Recién viendo Terminal Young me di cuenta de que, en Lucía Seles, cuando la cámara se aleja de los rostros para mostrar una pared, no es solo un tartamudeo hermoso del estilo. Es porque su pasión por los espacios, y especialmente por los establecimientos, es algo que no está simplemente en los versos en la pantalla o en la boca de los personajes. Está en esa generosidad absoluta de la mirada frente a los lugares, en ese interés genuino por el mundo y todas las cosas, en esas obsesiones tan específicas –las peluquerías, los colectivos, los posters– que, por ser tan particulares, son solamente de ella y a la vez de todos nosotros. Seles es una obsesionada, pero su obsesión es tan distribuida que se convierte en un entusiasmo general frente al mundo – o por lo menos a esa parte del mundo que ha sido transformada por los humanos, ya que en un momento de Urgency la voz dice: “odio q the threes me tapen las industrias”.

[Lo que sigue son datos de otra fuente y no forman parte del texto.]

(* ===== verification/Json.v ===== *)
(** * JSON field readers (src/software/common/json_helpers.h) and printf-style
    output

    The JSON parser (coreJSON) is library code: its two entry points are the
    operations of the class [JsonLibrary], arbitrary functions in every
    theorem.  [snprintf] is the C library's: formatted text, cut to the
    buffer, and the length it would have had. *)
From S2P Require Import Prelude.
Local Open Scope cword_scope.

(** ** The library interface *)
Inductive JSONTypes_t :=
| JSONInvalid | JSONString | JSONNumber | JSONTrue | JSONFalse | JSONNull | JSONObject | JSONArray.
#[global] Instance JSONTypes_eq_dec : EqDecision JSONTypes_t.
Proof. solve_decision. Defined.

(** [JSON_SearchConst] with its output arguments: the value's text and type. *)
Inductive json_search :=
| JSONSuccess (v : list Z) (t : JSONTypes_t) | JSONNotFound | JSONError.

Class JsonLibrary := {
  JSON_Validate : list Z → bool;
  JSON_SearchConst : list Z → list Z → json_search;
}.

(** ** The code *)
Section helpers.
Context `{JsonLibrary}.

Fixpoint plain_text (v : list Z) : bool :=
  match v with
  | [] => true
  | c :: v =>
      if bool_decide (c = chr "\") || bool_decide (c < 32) || bool_decide (c > 126) then false
      else plain_text v
  end.

(** The string stored in [out] (without its NUL); [None] is -1, and then
    [out] is not written. *)
Definition json_string (b q : list Z) (cap : nat) : option (list Z) :=
  match JSON_SearchConst b q with
  | JSONSuccess v t =>
      if bool_decide (t ≠ JSONString) || bool_decide (cap <= length v)%nat then None
      else if plain_text v then Some v else None
  | _ => None
  end.

Definition UINT32_MAX : Z := 0xffffffff.

(** The digit loop; [None] is [return -1]. *)
Fixpoint u32_digits (v : list Z) (r : Z) : option Z :=
  match v with
  | [] => Some r
  | c :: v =>
      if bool_decide (c < chr "0") || bool_decide (c > chr "9") ||
         bool_decide (r > (UINT32_MAX -32 (c - chr "0")) / 10) then None
      else u32_digits v (r * 10 +32 (c - chr "0"))
  end.

Definition json_u32 (b q : list Z) : option Z :=
  match JSON_SearchConst b q with
  | JSONSuccess v t =>
      if bool_decide (t ≠ JSONNumber) || bool_decide (length v = 0%nat) then None
      else u32_digits v 0
  | _ => None
  end.

Definition json_true (b q : list Z) : bool :=
  match JSON_SearchConst b q with
  | JSONSuccess _ t => bool_decide (t = JSONTrue)
  | _ => false
  end.
End helpers.

(** ** Formatted output

    [%u], [%lu] and [%llu]; [%d] and [%ld]; [%x] with a minimum width padded
    by zeros; [%s]. *)
Fixpoint dec_digits (fuel : nat) (n : Z) (acc : list Z) : list Z :=
  match fuel with
  | O => acc
  | S fuel =>
      let acc := chr "0" + n `mod` 10 :: acc in
      if bool_decide (n / 10 = 0) then acc else dec_digits fuel (n / 10) acc
  end.
(** Twenty digits are enough for 64 bits. *)
Definition fmt_u (n : Z) : list Z := dec_digits 20 n [].
Definition fmt_d (n : Z) : list Z :=
  if bool_decide (n < 0) then chr "-" :: fmt_u (- n) else fmt_u n.
Definition hex_digit (d : Z) : Z :=
  if bool_decide (d < 10) then chr "0" + d else chr "a" + d - 10.
Fixpoint fmt_hex (width : nat) (n : Z) : list Z :=
  match width with
  | O => []
  | S w => fmt_hex w (n / 16) ++ [hex_digit (n `mod` 16)]
  end.
Definition fmt_bool (b : bool) : list Z := str (if b then "true" else "false").

(** [snprintf(out,cap,...)]: what ends up in [out] as a C string, and the
    return value. *)
Definition snprintf (cap : nat) (text : list Z) : Z * list Z :=
  (Z.of_nat (length text), take (cap - 1) text).

(** ** Numbers *)

Definition digit_char (c : Z) : Prop := chr "0" <= c <= chr "9".
Definition decimal (r : Z) (v : list Z) : Z := foldl (λ r c, 10 * r + (c - chr "0")) r v.

Lemma decimal_ge v : ∀ r, 0 <= r → Forall digit_char v → r <= decimal r v.
Proof.
  induction v as [|c v IH]; intros r Hr Hv; [done|]. apply Forall_cons in Hv as [[Hc1 Hc2] Hv].
  cbn [decimal foldl]. etransitivity; [|apply IH; [lia|done]]. lia.
Qed.

(** The overflow test is exact. *)
Lemma u32_guard r d : is_u32 r → 0 <= d <= 9 → r > (UINT32_MAX -32 d) / 10 ↔ 2 ^ 32 <= 10 * r + d.
Proof.
  intros Hr Hd. unfold UINT32_MAX. rewrite u32_small by (unfold in_bits; lia).
  unfold in_bits in Hr. dlia.
Qed.

Lemma u32_digits_spec v r :
  is_u32 r →
  u32_digits v r =
  (if bool_decide (Forall digit_char v ∧ decimal r v < 2 ^ 32) then Some (decimal r v) else None).
Proof.
  revert r. induction v as [|c v IH]; intros r Hr; cbn [u32_digits].
  { rewrite bool_decide_true; [done|]. split; [constructor|apply Hr]. }
  assert (digit_char c ↔ ¬ c < chr "0" ∧ ¬ c > chr "9") as Hd by (unfold digit_char; lia).
  destruct (bool_decide_reflect (c < chr "0")), (bool_decide_reflect (c > chr "9")); cbn [orb];
    try (rewrite bool_decide_false; [done|]; intros [[Hc _]%Forall_cons _]; tauto).
  assert (digit_char c) as Hc by tauto.
  assert (0 <= c - chr "0" <= 9) as Hd9 by (unfold digit_char, chr in *; simpl in *; lia).
  pose proof (u32_guard r (c - chr "0") Hr Hd9) as Hg.
  case_bool_decide as Hov.
  - apply Hg in Hov. rewrite bool_decide_false; [done|]. rewrite Forall_cons. intros [[_ Hv] Hlt].
    cbn [decimal foldl] in Hlt. pose proof (decimal_ge v (10 * r + (c - chr "0"))) as Hge.
    unfold decimal in *. unfold in_bits in Hr. specialize (Hge ltac:(lia) Hv). lia.
  - assert (10 * r + (c - chr "0") < 2 ^ 32) as Hlt
      by (destruct (Z.lt_ge_cases (10 * r + (c - chr "0")) (2 ^ 32)); tauto).
    clear Hg Hov.
    unfold in_bits in Hr.
    rewrite (Z.mul_comm r 10), (u32_small (10 * r + _)) by (unfold in_bits; lia).
    rewrite IH by (unfold in_bits; lia). cbn [decimal foldl].
    case_bool_decide as H1; case_bool_decide as H2; try done; exfalso;
      rewrite Forall_cons in *; tauto.
Qed.

(** Printing a number and reading it back. *)
Lemma fmt_u_acc fuel n acc :
  0 <= n < 10 ^ Z.of_nat fuel → (0 < fuel)%nat →
  ∃ ds, dec_digits fuel n acc = ds ++ acc ∧ Forall digit_char ds ∧ ds ≠ [] ∧
    (length ds <= fuel)%nat ∧ ∀ r, decimal r ds = r * 10 ^ Z.of_nat (length ds) + n.
Proof.
  revert n acc. induction fuel as [|fuel IH]; intros n acc Hn Hf; [lia|]. cbn [dec_digits].
  rewrite Nat2Z.inj_succ, Z.pow_succ_r in Hn by lia.
  assert (0 <= n `mod` 10 < 10) as Hm by (apply Z.mod_pos_bound; lia).
  assert (digit_char (chr "0" + n `mod` 10)) as Hd by (unfold digit_char, chr; simpl; lia).
  case_bool_decide as Hz.
  - exists [chr "0" + n `mod` 10]. split_and!; [done|by apply Forall_singleton|done|simpl; lia|].
    intros r. cbn [decimal foldl length]. pose proof (Z.div_mod n 10). lia.
  - destruct (IH (n / 10) (chr "0" + n `mod` 10 :: acc)) as (ds & -> & Hds & Hne & Hlen & Hv).
    { split; [apply Z.div_pos; lia|]. apply Z.div_lt_upper_bound; lia. }
    { destruct fuel; [|lia]. exfalso. apply Hz. simpl in Hn. apply Z.div_small. lia. }
    exists (ds ++ [chr "0" + n `mod` 10]). split_and!.
    + by rewrite <-app_assoc.
    + apply Forall_app_2; [done|by apply Forall_singleton].
    + by destruct ds.
    + rewrite length_app. simpl. lia.
    + intros r. unfold decimal in *. rewrite foldl_app, Hv. cbn [foldl].
      rewrite length_app, Nat2Z.inj_add, Z.pow_add_r by lia. simpl (10 ^ Z.of_nat (length [_])).
      pose proof (Z.div_mod n 10). lia.
Qed.

Lemma fmt_u_spec n :
  is_u64 n → Forall digit_char (fmt_u n) ∧ fmt_u n ≠ [] ∧ (length (fmt_u n) <= 20)%nat ∧
  decimal 0 (fmt_u n) = n.
Proof.
  intros Hn. destruct (fmt_u_acc 20 n []) as (ds & E & Hd & Hne & Hl & Hv); [|lia|].
  { unfold in_bits in Hn. change (10 ^ Z.of_nat 20) with 100000000000000000000. lia. }
  unfold fmt_u. rewrite E, app_nil_r. split_and!; try done.
Qed.

(** A number below [10^k] prints in at most [k] characters. *)
Lemma length_dec_digits fuel k n acc :
  (0 < k)%nat → 0 <= n < 10 ^ Z.of_nat k → (length (dec_digits fuel n acc) <= k + length acc)%nat.
Proof.
  revert k n acc. induction fuel as [|fuel IH]; intros k n acc Hk Hn; cbn [dec_digits]; [lia|].
  case_bool_decide as Hz; [simpl; lia|].
  destruct k as [|[|k]]; [lia| |].
  { exfalso. apply Hz. apply Z.div_small. simpl in Hn. lia. }
  etransitivity; [apply (IH (S k)); [lia|]|simpl; lia].
  rewrite Nat2Z.inj_succ, Z.pow_succ_r in Hn by lia.
  split; [apply Z.div_pos; lia|]. apply Z.div_lt_upper_bound; lia.
Qed.

Lemma length_fmt_u k n : (0 < k)%nat → 0 <= n < 10 ^ Z.of_nat k → (length (fmt_u n) <= k)%nat.
Proof. intros Hk Hn. pose proof (length_dec_digits 20 k n [] Hk Hn) as H. rewrite Nat.add_0_r in H. exact H. Qed.

Lemma length_fmt_u32 n : is_u32 n → (length (fmt_u n) <= 10)%nat.
Proof. intros [H1 H2]. apply length_fmt_u; [lia|]. simpl. lia. Qed.

Lemma length_fmt_u64 n : is_u64 n → (length (fmt_u n) <= 20)%nat.
Proof. intros [H1 H2]. apply length_fmt_u; [lia|]. simpl. lia. Qed.

Lemma length_fmt_d32 n : - 2 ^ 31 <= n < 2 ^ 31 → (length (fmt_d n) <= 11)%nat.
Proof.
  intros Hn. unfold fmt_d. case_bool_decide.
  - cbn [length]. pose proof (length_fmt_u32 (- n)) as Hl. unfold in_bits in Hl. lia.
  - pose proof (length_fmt_u32 n) as Hl. unfold in_bits in Hl. lia.
Qed.

Lemma length_fmt_hex w n : length (fmt_hex w n) = w.
Proof. revert n. induction w as [|w IH]; intros n; [done|]. cbn [fmt_hex]. rewrite length_app, IH. simpl. lia. Qed.
#[export] Hint Rewrite length_fmt_hex : clen.

Lemma length_fmt_bool b : (length (fmt_bool b) <= 5)%nat.
Proof. destruct b; simpl; lia. Qed.

(** ** Claims *)

Section claims.
Context `{JsonLibrary}.

(** [json_u32] reads a number exactly or not at all: it returns a value
    precisely when the field is a nonempty string of decimal digits whose
    value is below 2^32, and then returns that value; no wrap-around passes. *)
Theorem json_u32_exact b q :
  json_u32 b q =
  match JSON_SearchConst b q with
  | JSONSuccess v JSONNumber =>
      if bool_decide (v ≠ [] ∧ Forall digit_char v ∧ decimal 0 v < 2 ^ 32)
      then Some (decimal 0 v) else None
  | _ => None
  end.
Proof.
  unfold json_u32. destruct (JSON_SearchConst b q) as [v t| |]; [|done..].
  destruct t; try done. cbn [bool_decide]. destruct v as [|c v]; [done|].
  rewrite (bool_decide_false (length (c :: v) = 0%nat)) by done.
  rewrite (bool_decide_false (JSONNumber ≠ JSONNumber)) by tauto. cbn [orb].
  rewrite u32_digits_spec by done.
  case_bool_decide as H1; case_bool_decide as H2; try done; exfalso; intuition done.
Qed.
End claims.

¿A vos te pasa que, de la nada, en un plano de una conversación entre Luján y Sergio adentro del auto, empezás a notar un señor que está en el otro auto bien al fondo del plano? A mí me pasó y creo que es porque nuestra mirada ya fue entrenada por la película para prestar atención a todo lo que está alrededor y que en general no importa más que como ambientación. Me parece que todo lo que suele ser importante en una película es inestable acá. Quedan suspendidas las jerarquías habituales. En Seles no hay figura y fondo. Todo es figura porque todo interesa a esa mirada voraz que quiere guardarse entera la emoción tremenda de estar de paso por cada esquina de La Plata y de este mundo.
¿Te acordás que te conté que tengo una obsesión personal con una frase menor de Adorno en su famoso texto “El ensayo como forma”, en la que él dice que el esfuerzo del ensayo “aún refleja el ocio de lo infantil, que sin ningún escrúpulo se inflama con lo que ya han hecho otros”? En la pasión de Lucía Seles por los establecimientos o los colectivos o las confiterías o las iglesias de Luján, reconozco algo de la tarea crítica sobre lo cual estuvimos charlando y que –creo– es lo que disparó las ganas de nuestro intercambio: esa necesidad innegociable de compartir el entusiasmo con lo que han hecho los demás.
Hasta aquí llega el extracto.